Well I'm on Day 2. I'm still really motivated but I had some terrible dreams last night, that's when I managed to get to sleep, I was awake most of the night sweating and burning up.

It wasn't until I was sending an email to a friend that seeing it written down made me wonder if the dream was somehow... I can't explain it. Symbollic I suppose. It was horrible so if graphic descriptions of murder, violence and mutilation would upset you please don't read anymore.
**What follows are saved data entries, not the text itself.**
Lemma free_address_cases (s : St) idx i peers : good s -> instances s !! idx = Some i -> section "peers" (doc s) = Ok peers ->
  (exists a, free_address s idx = Ok (format_v4 a) /\ lowest_free i peers a)
  \/ (free_address s idx = Err (e_conflict "address_pool_exhausted" "no free address in the subnet") /\ pool_exhausted i peers).
Proof.
  intros Hg Hi Hp. destruct (gd_nets _ Hg) as [_ Hn].
  destruct (Hn _ _ (position_nets s _ idx i Hi eq_refl)) as [Hok Hpre].
  unfold free_address. rewrite Hi. simpl. rewrite Hp. simpl. destruct (first_free _ _) as [address|] eqn:Hf.
  - left. destruct (first_free_Some _ _ _ Hok Hpre Hf) as (a & -> & Ha). by exists a.
  - right. split; [done|]. intros a Ha. by apply (first_free_None _ _ Hok Hpre Hf).
Qed.
(** Why a new peer is refused. *)
Definition create_refused (i : Instance) (peers : imap Value) (user public : string) (e : Failure) : Prop :=
  (e = e_conflict "username_taken" "username already exists" /\ is_Some (bget user peers))
  \/ (e = e_conflict "public_key_in_use" "public key already in use" /\ bget user peers = None
      /\ pubkey_taken peers (i_version i) public None = true)
  \/ (e = e_conflict "address_pool_exhausted" "no free address in the subnet" /\ bget user peers = None
      /\ pool_exhausted i peers)
  \/ (e = e_internal /\ write_failed).

(** What a new peer changes. *)
Definition peer_created (s t : St) (i : Instance) (peers ops : imap Value) (op user public psk digest : string) : Prop :=
  bget user peers = None /\ pubkey_taken peers (i_version i) public None = false
  /\ (exists a created, lowest_free i peers a
      /\ section "peers" (doc t) = Ok (iset user (new_record (i_version i) public psk (format_v4 a) created op) peers))
  /\ section "operations" (doc t) = Ok (prune (iset op (operation_record digest user) ops))
  /\ section "instances" (doc t) = section "instances" (doc s)
  /\ same_instances s t.

Lemma peer_created_same s t u i peers ops op user public psk digest : same_store t u ->
  peer_created s t i peers ops op user public psk digest -> peer_created s u i peers ops op user public psk digest.
Proof.
  intros [Hd Hi] (? & ? & ? & ? & ? & Hs). unfold peer_created. rewrite Hd. unfold same_instances in *. split_and!; congruence.
Qed.

Lemma peer_created_good s t idx i peers ops op user public psk digest :
  good s -> instances s !! idx = Some i -> section "peers" (doc s) = Ok peers -> section "operations" (doc s) = Ok ops ->
  peer_created s t i peers ops op user public psk digest -> good t.
Proof.
  intros Hg Hi Hp Ho (Hu & Hk & (a & created & Hl & Hpt) & Hot & Hit & Hs).
  destruct (gd_peers _ Hg) as (p & Hp' & Hok). rewrite Hp in Hp'. injection Hp' as <-.
  destruct (gd_operations _ Hg) as (o & Ho' & Hoi & Hol). rewrite Ho in Ho'. injection Ho' as <-.
  eapply (good_doc s); [done|done|done|exact Hpt| |exact Hot| |apply prune_length].
  - by apply (create_keeps_good s idx).
  - by apply iok_prune, iok_iset.
Qed.
(* ===== verification/AwgSample.v ===== *)
(** * A machine to run the AmneziaWG manager on

    A small machine, a configuration and a state between two requests, to evaluate the manager with. *)

From Stdlib Require Import SpecFloat.
From S2P Require Import Prelude BTree Utf8 Numeric Json PyText IndexMap Plan IpAddr AwgNet AwgNetFacts AwgKeys Obfuscation GenerateFacts AwgConfig AwgConfigFacts Effect.
From S2P Require Import AwgService AwgPeers AwgRequests.

#[export] Existing Instances no_floats toy_hash.

(** The public key of a private key is its first byte moved by one. *)
#[export] Instance toy_x25519 : X25519 := {|
  public_key := fun s => match s with String a s => String (Ascii.ascii_of_N (Ascii.N_of_ascii a + 1)) s | EmptyString => EmptyString end |}.

(** A counter of ticks: nothing fails, no file is there, the clock shows the ticks. *)
#[export] Instance toy_host : Host N := {
  prepare_dir := fun h => (Ok tt, h);
  read_state := fun h => (Err true, h);
  write_state := fun _ h => (Ok tt, (h + 1)%N);
  start_process := fun _ _ h => (Some h, (h + 1)%N);
  poll := fun _ h => (None, h);
  kill := fun _ h => h;
  ip := fun _ h => (Ok tt, h);
  nft_apply := fun _ h => (Ok tt, h);
  uapi_set := fun _ _ h => (Ok tt, h);
  uapi_get := fun _ h => (Ok EmptyString, h);
  clock := fun h => (of_Z64 (Z.of_N h), (h + 1)%N);
  wall := fun h => (of_Z64 (Z.of_N h), (h + 1)%N);
  random_key := fun h => (str_repeat 32 "r", (h + 1)%N);
}.

(** 192.168.50.0/28. *)
Definition sample_net : Ipv4Net := {| network := 3232248320; prefix := 28 |}.

Definition sample_config : AwgConfig := {|
  token_file := "/run/token"; socket := "/run/awg-manager/manager.sock"; socket_mode := 432; state_dir := "/var/lib/awg-manager";
  versions := ["3.1"]; ports := [("3.1", 60000%Z)]; subnets := [("3.1", sample_net)]; mtu := 1280; dns := ["1.1.1.1"]; nat_ := true;
  log_level := "error"; obfuscation_file := None; router_tun := None; router_uid := 10006 |}.

Definition sample_instance : Instance := {|
  i_version := "3.1"; i_iface := "awg31"; i_port := 60000; i_subnet := sample_net; process := None; configured := false; dirty := true;
  failures := 0; started_at := of_Z64 0; next_start := of_Z64 0; last_full := of_Z64 0 |}.

(** A state without peers. *)
Definition sample_state : @Inner N := {|
  doc := Object [("schema", json_int 1);
                 ("instances", Object [("3.1", Object [("private_key", Str (rfc_encode (str_repeat 32 "a"))); ("public_key", Str "b");
                                                       ("obfuscation", Object [("Jc", Str "4")])])]);
                 ("peers", Object []); ("operations", Object [])];
  instances := [sample_instance]; last_nft := of_Z64 0; host := 7%N |}.

Lemma sample_net_ok : net_ok sample_net.
Proof. by vm_compute. Qed.

Lemma sample_subnet_ok : subnet_ok sample_net.
Proof.
  split; [exact sample_net_ok|]. split; [by vm_compute|]. intros a Ha Hc. apply (contains_iff _ _ sample_net_ok Ha) in Hc.
  change (broadcast sample_net) with 3232248335%N in Hc. change (network sample_net) with 3232248320%N in Hc. unfold rfc1918. lia.
Qed.

Lemma sample_config_ok : awg_config_ok sample_config.
Proof.
  unfold awg_config_ok, listeners_ok, subnets_ok. cbn [versions ports subnets mtu dns socket_mode router_uid router_tun sample_config].
  assert (Hnd : NoDup ["3.1"]) by (constructor; [apply not_elem_of_nil|constructor]).
  split_and!; try done; try lia.
  - intros v Hv. apply list_elem_of_singleton in Hv as ->. by repeat constructor.
  - by repeat constructor.
  - constructor; [apply not_elem_of_nil|constructor].
  - constructor; [exact sample_subnet_ok|constructor].
  - intros v w n m Hne Hv Hw. simpl in Hv, Hw. destruct (v =?s "3.1") eqn:E; [|done]. destruct (w =?s "3.1") eqn:E'; [|done].
    apply eqb_s_true in E, E'. congruence.
  - cbn [length]. lia.
  - by repeat constructor.
Qed.

Lemma sample_good : good sample_state.
Proof.
  split.
  - eexists. split; [reflexivity|]. by constructor.
  - exists []. split; [reflexivity|apply peers_ok_nil].
  - exists []. split; [reflexivity|]. split; [constructor|]. cbn [length]. unfold MAX_OPERATIONS. lia.
  - split; [constructor; [apply not_elem_of_nil|constructor]|]. intros v n Hin. apply list_elem_of_singleton in Hin. injection Hin as -> ->.
    split; [exact sample_net_ok|by vm_compute].
Qed.

(** Requests for peers: the keys are 32 times a letter. *)
Definition sample_key (letter : string) : string := rfc_encode (str_repeat 32 letter).
Definition sample_body (op user public : string) : imap Value :=
  [("operation_id", Str op); ("username", Str user); ("version", Str "3.1"); ("public_key", Str (sample_key public)); ("preshared_key", Str (sample_key "s"))].

Lemma sample_key_ok letter : String.length (str_repeat 32 letter) = 32%nat -> all_zero (str_repeat 32 letter) = false -> key_ok (sample_key letter).
Proof. intros Hl Hz. exists (str_repeat 32 letter). split; [by apply unb64_iff|done]. Qed.
(* ===== verification/RoutingNet.v ===== *)
(** * Networks of a routing policy

    [panel/crates/routing/src/net.rs] (does a network overlap a private range, is an address in a
    network) and [panel/crates/model/src/routing/net.rs] (the canonical text of a network). *)

From S2P Require Import Prelude Utf8 Numeric PyText IpAddr PyIp.

Local Open Scope N_scope.

Definition slash : Ascii.ascii := "/"%char.

(** ** [routing/src/net.rs] *)

Record Network := { v6 : bool; address : N; prefix : N }.

Definition family_bits (v6 : bool) : N := if v6 then 128 else 32.

Definition ip_parts (a : IpAddress) : bool * N := match a with V4 value => (false, value) | V6 value _ => (true, value) end.

Definition net_parse (text : string) : option Network :=
  let '(addr, pre) := match split_once slash text with Some (a, p) => (a, Some p) | None => (text, None) end in
  a ← py_ip_address addr;
  let '(six, value) := ip_parts a in
  let bits := family_bits six in
  p ← match pre with
      | None => Some bits
      | Some text => if negb (str_empty text) && forallb_s is_digit text then Z.to_N <$> parse_u32 text else None
      end;
  if p <=? bits then Some {| v6 := six; address := value; prefix := p |} else None.

(** [all & (all << (bits - prefix))] in 128 bits. *)
Definition net_mask (six : bool) (p : N) : N :=
  let bits := family_bits six in
  let all := N.ones bits in
  if p =? 0 then 0 else N.land all (N.shiftl all (bits - p) mod 2 ^ 128).

Definition net_overlaps (n other : Network) : bool :=
  if negb (Bool.eqb (v6 n) (v6 other)) then false else
  let mask := net_mask (v6 n) (N.min (prefix n) (prefix other)) in
  N.land (address n) mask =? N.land (address other) mask.

Definition net_contains (n : Network) (a : IpAddress) : bool :=
  let '(six, value) := ip_parts a in
  let mask := net_mask (v6 n) (prefix n) in
  Bool.eqb six (v6 n) && (N.land value mask =? N.land (address n) mask).

Definition PRIVATE_NETWORKS : list string :=
  ["0.0.0.0/8"; "10.0.0.0/8"; "100.64.0.0/10"; "127.0.0.0/8"; "169.254.0.0/16"; "172.16.0.0/12"; "192.168.0.0/16"; "::1/128"; "fc00::/7"; "fe80::/10"].

(** [PRIVATE_NETWORKS.iter().filter_map(Network::parse)]. *)
Definition private_networks : list Network := omap net_parse PRIVATE_NETWORKS.

Definition is_private_network (cidr : string) : bool :=
  match net_parse cidr with Some n => existsb (net_overlaps n) private_networks | None => false end.

(** ** [model/src/routing/net.rs] *)

Definition prefix_length (text : string) (max : N) : option N :=
  if str_empty text || negb (forallb_s is_digit text) then None else
  value ← match Z.to_N <$> parse_int 0 (2 ^ 128 - 1) text with
          | Some v => Some v
          | None => if forallb_s (fun a => Ascii.eqb a "0"%char) text then Some 0 else None
          end;
  if value <=? max then Some value else None.

(** [mask.leading_ones()] of 32 bits. *)
Fixpoint leading_ones (bits : nat) (mask : N) : N :=
  match bits with O => 0 | S b => if N.testbit mask (N.of_nat b) then 1 + leading_ones b mask else 0 end.

Definition contiguous_prefix (mask : N) : option N :=
  let ones := leading_ones 32 mask in
  let rest := if ones <? 32 then N.shiftl mask ones mod 2 ^ 32 else 0 in
  if rest =? 0 then Some ones else None.

Definition v4_prefix (text : string) : option N :=
  match prefix_length text 32 with
  | Some p => Some p
  | None =>
      if negb (str_empty text) && forallb_s is_digit text then None else
      mask ← (if contains_s "/" text then None else ok (ipv4_int text));
      match contiguous_prefix mask with
      | Some p => Some p
      | None => contiguous_prefix (N.lxor mask (N.ones 32))
      end
  end.

Definition ip_network (text : string) : option string :=
  match split_byte slash text with
  | [] => None
  | addr :: rest =>
      if (1 <? length rest)%nat then None else
      a ← py_ip_address addr;
      match a with
      | V4 value =>
          p ← match head rest with None => Some 32 | Some mask => v4_prefix mask end;
          Some (ip_display (V4 (N.land value (prefix_mask 32 p))) +:+ "/" +:+ fmt_N p)
      | V6 value scope =>
          p ← match head rest with None => Some 128 | Some mask => prefix_length mask 128 end;
          let net := N.land value (prefix_mask 128 p) in
          let a := if net =? value then V6 value scope else V6 net None in
          Some (ip_display a +:+ "/" +:+ fmt_N p)
      end
  end.

Example ip_network_tests :
  map ip_network ["10.0.0.5/8"; "10.0.0.0/255.0.0.0"; "10.0.0.0/0.0.0.255"; "1.2.3.4/0.0.0.0"; "10.0.0.0/255.0.255.0"; "fe80::1%eth0/64"; "fe80::%eth0/64"; "1.2.3.4/64"] =
  [Some "10.0.0.0/8"; Some "10.0.0.0/8"; Some "10.0.0.0/24"; Some "0.0.0.0/0"; None; Some "fe80::/64"; Some "fe80::%eth0/64"; None].
Proof. vm_compute. reflexivity. Qed.

Example private_tests :
  (map is_private_network ["127.0.0.1/32"; "10.1.2.0/24"; "192.168.0.0/16"; "169.254.1.1/32"; "::1/128"; "fd00::/8"; "0.0.0.0/0"],
   map is_private_network ["203.0.113.0/24"; "1.1.1.0/24"; "2001:db8::/32"; "11.0.0.0/8"]) =
  ([true; true; true; true; true; true; true], [false; false; false; false]).
Proof. vm_compute. reflexivity. Qed.

(** * Networks as sets of addresses

    Masks bit by bit; two networks that share an address overlap, so a network that overlaps no private
    range has no private address in it. *)

Local Open Scope N_scope.

Lemma net_mask_bit six p i : p <= family_bits six ->
  N.testbit (net_mask six p) i = (family_bits six - p <=? i) && (i <? family_bits six).
Proof.
  intros Hp. assert (Hb : family_bits six <= 128) by (unfold family_bits; destruct six; lia). unfold net_mask. cbv zeta.
  destruct (p =? 0) eqn:E.
  - rewrite N.bits_0. apply N.eqb_eq in E as ->. rewrite N.sub_0_r.
    destruct (family_bits six <=? i) eqn:H1, (i <? family_bits six) eqn:H2; try done. lia.
  - assert (Hones : forall k, N.testbit (N.ones (family_bits six)) k = (k <? family_bits six)).
    { intros k. destruct (k <? family_bits six) eqn:H; [apply N.ones_spec_low; lia|apply N.ones_spec_high; lia]. }
    rewrite N.land_spec, Hones. destruct (i <? family_bits six) eqn:H1; [|by rewrite andb_false_r].
    rewrite N.mod_pow2_bits_low by lia. rewrite andb_true_r. cbn [andb].
    destruct (family_bits six - p <=? i) eqn:H2.
    + rewrite N.shiftl_spec_high' by lia. rewrite Hones. lia.
    + rewrite N.shiftl_spec_low by lia. done.
Qed.

(** The mask of a shorter prefix is part of the mask of a longer one. *)
Lemma net_mask_sub six p q : p <= q -> q <= family_bits six -> N.land (net_mask six q) (net_mask six p) = net_mask six p.
Proof.
  intros Hpq Hq. apply N.bits_inj. intros i. rewrite N.land_spec, !net_mask_bit by lia.
  destruct (family_bits six - p <=? i) eqn:H1; [|by rewrite andb_false_r]. assert ((family_bits six - q <=? i) = true) as -> by lia.
  by destruct (i <? family_bits six).
Qed.

Definition net_wf (n : Network) : Prop := prefix n <= family_bits (v6 n).

Lemma net_parse_wf text n : net_parse text = Some n -> net_wf n.
Proof.
  unfold net_parse. destruct (match split_once slash text with Some _ => _ | None => _ end) as [addr pre].
  destruct (py_ip_address addr) as [a|]; [|done]. simpl. destruct (ip_parts a) as [six value].
  destruct (match pre with None => _ | Some _ => _ end) as [p|]; [|done]. simpl. destruct (p <=? family_bits six) eqn:E; [|done].
  intros [= <-]. unfold net_wf. simpl. lia.
Qed.

(** Networks with an address in common overlap. *)
Lemma common_overlaps n m a : net_wf n -> net_wf m -> net_contains n a = true -> net_contains m a = true -> net_overlaps n m = true.
Proof.
  unfold net_wf, net_contains, net_overlaps. destruct (ip_parts a) as [six value]. intros Hn Hm [H1 H2]%andb_prop [H3 H4]%andb_prop.
  apply Bool.eqb_prop in H1, H3. subst six. rewrite <-H3 in *. rewrite Bool.eqb_reflx. cbn [negb]. cbv zeta.
  apply N.eqb_eq in H2, H4. apply N.eqb_eq. set (q := N.min (prefix n) (prefix m)).
  assert (Hx : forall x y p, q <= p -> p <= family_bits (v6 n) -> N.land x (net_mask (v6 n) p) = N.land y (net_mask (v6 n) p) ->
    N.land x (net_mask (v6 n) q) = N.land y (net_mask (v6 n) q)).
  { intros x y p Hqp Hp He. rewrite <-(net_mask_sub (v6 n) q p Hqp Hp), !N.land_assoc. by rewrite He. }
  rewrite <-(Hx value (address n) (prefix n)); [|unfold q; lia|done|done]. apply (Hx value (address m) (prefix m)); [unfold q; lia|done|done].
Qed.

Lemma private_networks_wf n : n ∈ private_networks -> net_wf n.
Proof. unfold private_networks. intros (text & _ & Ht)%list_elem_of_omap. by eapply net_parse_wf. Qed.

(** A network that is not private has no private address. *)
Lemma not_private cidr n p a : is_private_network cidr = false -> net_parse cidr = Some n -> p ∈ private_networks ->
  net_contains p a = true -> net_contains n a = false.
Proof.
  unfold is_private_network. intros Hp Hn Hin Ha. rewrite Hn in Hp. destruct (net_contains n a) eqn:Hc; [|done]. exfalso.
  apply not_true_iff_false in Hp. apply Hp, existsb_exists. exists p. split; [by apply list_elem_of_In|].
  by apply (common_overlaps n p a); [eapply net_parse_wf|apply private_networks_wf|..].
Qed.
I dreamed that my boyfriend had turned into a monster who was trying to kill me and he chased me all over the place. I kept hiding and he kept coming after me with knives and baseball bats. I thought I'm going to have to kill him before he kills me, so I started trying to beat him and stab him. Then he turned into my baby rabbit but he was still a demon in disguise. Sharp teeth, kept trying to bite me and burrow into my body like the alien form Aliens.

I was battering the demon (my baby rabbit - sobs!) with clubs and stamping on her and kicking her and pulled her eyes out and eventually she was almost dead. The vivid mental picture of the crumpled up body of my little rabbit will stay with me forever even though it was just a nightmare. She just kept coming back to life though and wouldn't die. I was running around trying to find something heavy enough to smash her head in with (sorry, I said it was graphic and horrible)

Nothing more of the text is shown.